Keep each line of the material that includes "Import", and leave out the rest.

#### Data excerpts

(** * SimpleVector: a shallow embedding of [array_ptr.h] and [simple_vector.h]

    The element type [Type] of the two class templates is an arbitrary Rocq
    type [T] with a value [dflt] standing for [Type{}].  A [size_t] is an
    integer in [0, 2^64) and its arithmetic wraps.  A raw pointer [Type*] is
    either [nullptr] or the address of an array obtained from [new Type[n]];
    since [ArrayPtr] can be moved but not copied, a block has one owner at a
    time and the pointer is represented by the block it points to.

    The element type decides what a move leaves behind: [moved_from x] is
    the value left in an object that held [x] after [y = std::move(x)], and
    [self_moved x] the value left by [x = std::move(x)] (for [int] both are
    [x]; for [std::string] [moved_from] is typically the empty string).  The
    code moves elements out of slots that a reference argument may still
    refer to, so the loops of [std::move] and [std::move_backward] update
    their source as well as their destination. *)

From Stdlib Require Import ZArith Lia String.
From stdpp Require Import base list gmap.

Local Open Scope Z_scope.

(** ** Outcomes of a call *)

Inductive exn : Type :=
| out_of_range (what : string)
| bad_alloc.

(** A call returns normally, leaves with a C++ exception, ends the program
    through [std::terminate] (an exception that reaches the boundary of a
    [noexcept] function), stops at a failed [assert], or has no defined
    behaviour (an access outside the allocated block). *)
Inductive outcome (A : Type) : Type :=
| Ok (a : A)
| Throw (e : exn)
| Terminate
| AssertFail
| Undefined.

Arguments Ok {A} a.
Arguments Throw {A} e.
Arguments Terminate {A}.
Arguments AssertFail {A}.
Arguments Undefined {A}.

Definition bind {A B : Type} (m : outcome A) (k : A -> outcome B) : outcome B :=
  match m with
  | Ok a => k a
  | Throw e => Throw e
  | Terminate => Terminate
  | AssertFail => AssertFail
  | Undefined => Undefined
  end.

Notation "'let*' x ':=' e 'in' k" := (bind e (fun x => k))
  (at level 10, x name, e at level 100, k at level 200).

########

Answer to this task
From Stdlib Require Import ZArith Lia String.
From stdpp Require Import base list gmap.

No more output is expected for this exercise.